=== YOUR TASK ===
When you reach the line containing "layers) <> None)" in the entries below, begin reproducing lines exactly, and stop once the line containing "destruct (layers_characterised b s Hwf Hon) as [layers [HL [O7" is done.

=== DATA RECORDS ===
========================================================================

(** * EVBatteryValueFed: the battery value federate of the BLOSEM tutorial

    A shallow embedding of [python/BLOSEM_tutorial/EVBatteryValueFed.py]
    and the properties of its SOC-update engine.

    Numbers.  Python floats are idealised as exact rationals ([Q]): every
    operation is the exact one, and the IEEE values inf and NaN, which have
    no rational counterpart, end a computation with the outcome
    [NonFinite].

    Libraries.  numpy ([np.interp], broadcasting arithmetic, the global
    random generator) and HELICS (inputs, publications, time requests) are
    not part of the repository; they are modelled by what their
    documentation and sources say, as far as the federate uses them. *)

From Stdlib Require Import ZArith QArith Lia Lqa List Bool.
From stdpp Require Import base option list gmap.

Open Scope Q_scope.

(** ** Python exceptions *)

Inductive exn : Set :=
| ValueError
| KeyError
| NameError
| ZeroDivisionError.

(** [ArithmeticError] is the base class of [ZeroDivisionError] (and of
    [OverflowError] and [FloatingPointError], which nothing here raises). *)
Definition is_ArithmeticError (e : exn) : bool :=
  match e with
  | ZeroDivisionError => true
  | _ => false
  end.

(** ** numpy *)

Module np.

(** What the federate hands to numpy: a scalar (a Python or numpy float,
    zero-dimensional) or a one-dimensional [ndarray] of floats. *)
Inductive value : Type :=
| Num (q : Q)
| Arr (a : list Q).

(** [PyArray_ContiguousFromAny(o, NPY_DOUBLE, 1, 1)]: the argument must be
    exactly one-dimensional; a scalar is refused with
    "ValueError: object of too small depth for desired array". *)
Definition as_1d (v : value) : exn + list Q :=
  match v with
  | Num _ => inl ValueError
  | Arr a => inr a
  end.
Lemma layers_characterised (b : Board) (s : Piece) :
  wf_board b -> onBoard b s ->
  exists layers,
    getAccessibleHighlightLayers s b = Done layers
    /\ (forall k, chainAccessible b s k <->
          exists l, In l layers /\ (In k (fst l) \/ In k (snd l)))
    /\ (forall l, In l layers ->
          (forall k, In k (fst l) -> cellAt b k = None)
          /\ (forall k, In k (snd l) -> cellAt b k <> None)
          /\ (fst l <> [] \/ snd l <> [])).
Proof.
  intros Hwf Hon.
  assert (H0 : OInv b s [] [s] [] []).
  { constructor; simpl.
    - constructor; [intros [] | constructor].
    - auto.
    - intros p [<- | []]. apply linked_refl.
    - intros k [].
    - intros k u [].
    - intros p k [].
    - intros k. split; [intros [] | intros [l [[] _]]].
    - intros l []. }
  destruct (layersLoop_spec b s Hwf Hon resolverFuel [] [s] [] [] H0)
    as [layers [done [vpos [HL HO]]]].
  { unfold resolverFuel. simpl. lia. }
  exists layers. split; [exact HL |].
  destruct HO as [O1 O2 O3 O4 O5 O6 O7 O8]. rewrite app_nil_r in *.
  assert (Hall : forall p, linked b s p -> In p done).
  { induction 1 as [| p t Hp IH [pos [Hpos [Hcell Hpl]]]]; [exact O2 |].
    apply (O5 pos t); [| exact Hcell |].
    - apply (O6 p pos IH). split; [exact Hpos |]. intros _. congruence.
    - rewrite Hpl. eapply linked_player. exact Hp. }
  split; [| exact O8].
  intros k. rewrite <- O7, chainAccessible_offers. split.
  - intros [p [Hp Hk]]. eapply O6; [apply Hall; exact Hp | exact Hk].
  - apply O4.
Qed.

(** X3. On a consistent grid [getAccessibleHighlightLayers] returns, and the
    squares of its layers are exactly the accessible squares of the resolver
    for the same selected piece: what the user may tap is what the chain
    rule allows.  Every layer has a square; the first component of a layer
    holds empty squares, the second occupied ones. *)
Theorem highlight_layers_accessible (b : Board) (s : Piece) :
  wf_board b -> onBoard b s ->
  exists layers r,
    getAccessibleHighlightLayers s b = Done layers
    /\ getAllAccessibleSquaresForBoard s s b [] [] = Done r
    /\ (forall k, In k (accessibleSquares r) <->
          exists l, In l layers /\ (In k (fst l) \/ In k (snd l)))
    /\ (forall l, In l layers ->
          (forall k, In k (fst l) -> cellAt b k = None)
          /\ (forall k, In k (snd l) -> cellAt b k <> None)
          /\ (fst l <> [] \/ snd l <> [])).
Proof.
  intros Hwf Hon.
  destruct (resolve_characterised b s sourceOrder Hwf fair_sourceOrder Hon)
    as [r [Hr [_ [Hacc _]]]].
  destruct (layers_characterised b s Hwf Hon) as [layers [HL [Hk Hkinds]]].
  exists layers, r. split; [exact HL |]. split; [exact Hr |].
  split; [| exact Hkinds]. intros k. rewrite Hacc. apply Hk.
Qed.

Lemma iterate_succ {A : Type} (n : nat) (f : A -> A) (a : A) :
  iterate (S n) f a = f (iterate n f a).
Proof.
  revert a. induction n as [| n IH]; intros a; [reflexivity |].
  change (iterate (S (S n)) f a) with (iterate (S n) f (f a)).
  rewrite IH. reflexivity.
Qed.

Lemma reveal_spec (layers : list Layer) (n : nat) :
  let h := iterate n (revealLayer layers) noHighlights in
  currentHighlightLayer h = Nat.min n (List.length layers)
  /\ (forall k, In k (highlighted h) <->
        exists l, In l (firstn n layers) /\ (In k (fst l) \/ In k (snd l)))
  /\ (forall k, In k (emptyAccessibleSquares h) <->
        exists l, In l (firstn n layers) /\ In k (fst l))
  /\ (forall k, In k (occupiedAccessibleSquares h) <->
        exists l, In l (firstn n layers) /\ In k (snd l)).
Proof.
  induction n as [| n IH].
  - simpl. split; [reflexivity |].
    split; [| split]; intros k;
      (split; [intros [] | intros [l [[] _]]]).
  - rewrite iterate_succ.
    set (h := iterate n (revealLayer layers) noHighlights) in *.
    cbv zeta in IH. destruct IH as [Hc [Hh [He Ho]]].
    unfold revealLayer. rewrite Hc.
    destruct (Nat.lt_ge_cases n (List.length layers)) as [Hlt | Hge].
    + rewrite Nat.min_l by lia.
      destruct (nth_error layers n) as [[e o] |] eqn:N.
      2: { apply nth_error_None in N. lia. }
      destruct (firstn_S_nth n layers (e, o) N) as [Hf _]. rewrite Hf.
      cbn [currentHighlightLayer highlighted emptyAccessibleSquares
           occupiedAccessibleSquares].
      split; [lia |].
      assert (Hex : forall (P : Layer -> Prop),
                (exists l, In l (firstn n layers ++ [(e, o)]) /\ P l)
                <-> (exists l, In l (firstn n layers) /\ P l) \/ P (e, o)).
      { intros P. split.
        - intros [l [Hl Hp]]. apply in_app_iff in Hl.
          destruct Hl as [Hl | [<- | []]]; eauto.
        - intros [[l [Hl Hp]] | Hp].
          + exists l. split; [apply in_app_iff; auto | exact Hp].
          + exists (e, o). split; [apply in_app_iff; simpl; auto | exact Hp]. }
      split; [| split]; intros k.
      * rewrite (Hex (fun l => In k (fst l) \/ In k (snd l))).
        rewrite !In_fold_add, Hh. simpl. tauto.
      * rewrite (Hex (fun l => In k (fst l))).
        rewrite In_fold_add, He. simpl. tauto.
      * rewrite (Hex (fun l => In k (snd l))).
        rewrite In_fold_add, Ho. simpl. tauto.
    + rewrite Nat.min_r by lia.
      destruct (nth_error layers (List.length layers)) as [[e o] |] eqn:N.
      { assert (Hn : nth_error layers (List.length layers) <> None)
          by congruence.
        apply nth_error_Some in Hn. lia. }
      rewrite (firstn_all2 (n := S n)) by lia.
      rewrite (firstn_all2 (n := n)) in Hh, He, Ho by lia.
      split; [rewrite Hc; lia |]. auto.
Qed.

(** X4. On a consistent grid, whatever number of layers [update] has
    revealed, every highlighted square is an accessible square of the
    resolver; once all the layers are revealed the highlighted squares are
    exactly the accessible ones, [emptyAccessibleSquares] holds the empty
    ones among them and [occupiedAccessibleSquares] the occupied ones. *)
Theorem highlights_are_accessible (b : Board) (s : Piece) :
  wf_board b -> onBoard b s ->
  exists layers r,
    getAccessibleHighlightLayers s b = Done layers
    /\ getAllAccessibleSquaresForBoard s s b [] [] = Done r
    /\ (forall n k,
          In k (highlighted (iterate n (revealLayer layers) noHighlights)) ->
          In k (accessibleSquares r))
    /\ (forall n, (List.length layers <= n)%nat ->
          let h := iterate n (revealLayer layers) noHighlights in
          forall k,
            (In k (highlighted h) <-> In k (accessibleSquares r))
            /\ (In k (emptyAccessibleSquares h) <->
                In k (accessibleSquares r) /\ cellAt b k = None)
            /\ (In k (occupiedAccessibleSquares h) <->
                In k (accessibleSquares r) /\ cellAt b k <> None)).
Proof.
  intros Hwf Hon.
  destruct (resolve_characterised b s sourceOrder Hwf fair_sourceOrder Hon)
    as [r [Hr [_ [Hacc _]]]].
  destruct (layers_characterised b s Hwf Hon) as [layers [HL [O7 O8]]].
  exists layers, r. split; [exact HL |]. split; [exact Hr |].
  split.
  - intros n k Hk. apply Hacc. apply O7.
    destruct (reveal_spec layers n) as [_ [Hh _]]. apply Hh in Hk.
    destruct Hk as [l [Hl Hk]]. exists l. split; [| exact Hk].
    rewrite <- (firstn_skipn n layers). apply in_app_iff. left. exact Hl.
  - intros n Hn h k.
    destruct (reveal_spec layers n) as [_ [Hh [He Ho]]]. fold h in Hh, He, Ho.
    rewrite firstn_all2 in Hh, He, Ho by exact Hn.
    rewrite Hh, He, Ho, Hacc, O7. split; [tauto |]. split.
    + split.
      * intros [l [Hl Hk]]. split; [eauto |].
        destruct (O8 l Hl) as [E _]. auto.
      * intros [[l [Hl [Hk | Hk]]] Hc]; [eauto |].
        destruct (O8 l Hl) as [_ [E _]]. exfalso. exact (E k Hk Hc).
    + split.
      * intros [l [Hl Hk]]. split; [eauto |].
        destruct (O8 l Hl) as [_ [E _]]. auto.
      * intros [[l [Hl [Hk | Hk]]] Hc]; [| eauto].
        destruct (O8 l Hl) as [E _]. exfalso. exact (Hc (E k Hk)).
Qed.

(** ** The grid of references and the piece collection *)

Lemma nth_js_map {A B : Type} (f : A -> B) (l : list A) (i : Z) :
  nth_js (map f l) i = option_map f (nth_js l i).
Proof.
  unfold nth_js. destruct (i <? 0); [reflexivity |]. apply nth_error_map.
Qed.

Lemma length_setNth {A : Type} (l : list A) (i : nat) (a : A) :
  List.length (setNth l i a) = List.length l.
Proof.
  revert i. induction l as [| h t IH]; intros [| i]; simpl; auto.
Qed.

Lemma In_setNth {A : Type} (l : list A) (i : nat) (a x : A) :
  In x (setNth l i a) -> x = a \/ In x l.
Proof.
  revert i. induction l as [| h t IH]; intros [| i]; simpl; try tauto.
  - intros [H | H]; auto.
  - intros [H | H]; [auto |]. destruct (IH i H); auto.
Qed.

Lemma shapedGrid_emptyGrid : shapedGrid emptyGrid.
Proof.
  split; [apply repeat_length |]. apply Forall_forall. intros row Hrow.
  apply repeat_spec in Hrow. subst row. apply repeat_length.
Qed.

Lemma shapedGrid_gridWrite (g : Grid) (x y : Z) (v : option Z) :
  shapedGrid g -> shapedGrid (gridWrite g x y v).
Proof.
  intros [Hl Hr]. unfold gridWrite.
  destruct (nth_js g y) as [row |] eqn:R; [| split; assumption].
  destruct (nth_js row x) as [c |] eqn:C; [| split; assumption].
  split; [rewrite length_setNth; exact Hl |].
  rewrite Forall_forall in *. intros r Hin. apply In_setNth in Hin.
  destruct Hin as [-> | Hin]; [| auto].
  rewrite length_setNth. apply Hr.
  unfold nth_js in R. destruct (y <? 0); [discriminate |].
  eapply nth_error_In. exact R.
Qed.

========================================================================

=== WRITTEN RESPONSE ===
      { assert (Hn : nth_error layers (List.length layers) <> None)
          by congruence.
        apply nth_error_Some in Hn. lia. }
      rewrite (firstn_all2 (n := S n)) by lia.
      rewrite (firstn_all2 (n := n)) in Hh, He, Ho by lia.
      split; [rewrite Hc; lia |]. auto.
Qed.

(** X4. On a consistent grid, whatever number of layers [update] has
    revealed, every highlighted square is an accessible square of the
    resolver; once all the layers are revealed the highlighted squares are
    exactly the accessible ones, [emptyAccessibleSquares] holds the empty
    ones among them and [occupiedAccessibleSquares] the occupied ones. *)
Theorem highlights_are_accessible (b : Board) (s : Piece) :
  wf_board b -> onBoard b s ->
  exists layers r,
    getAccessibleHighlightLayers s b = Done layers
    /\ getAllAccessibleSquaresForBoard s s b [] [] = Done r
    /\ (forall n k,
          In k (highlighted (iterate n (revealLayer layers) noHighlights)) ->
          In k (accessibleSquares r))
    /\ (forall n, (List.length layers <= n)%nat ->
          let h := iterate n (revealLayer layers) noHighlights in
          forall k,
            (In k (highlighted h) <-> In k (accessibleSquares r))
            /\ (In k (emptyAccessibleSquares h) <->
                In k (accessibleSquares r) /\ cellAt b k = None)
            /\ (In k (occupiedAccessibleSquares h) <->
                In k (accessibleSquares r) /\ cellAt b k <> None)).
Proof.
  intros Hwf Hon.
  destruct (resolve_characterised b s sourceOrder Hwf fair_sourceOrder Hon)
    as [r [Hr [_ [Hacc _]]]].
  destruct (layers_characterised b s Hwf Hon) as [layers [HL [O7 O8]]].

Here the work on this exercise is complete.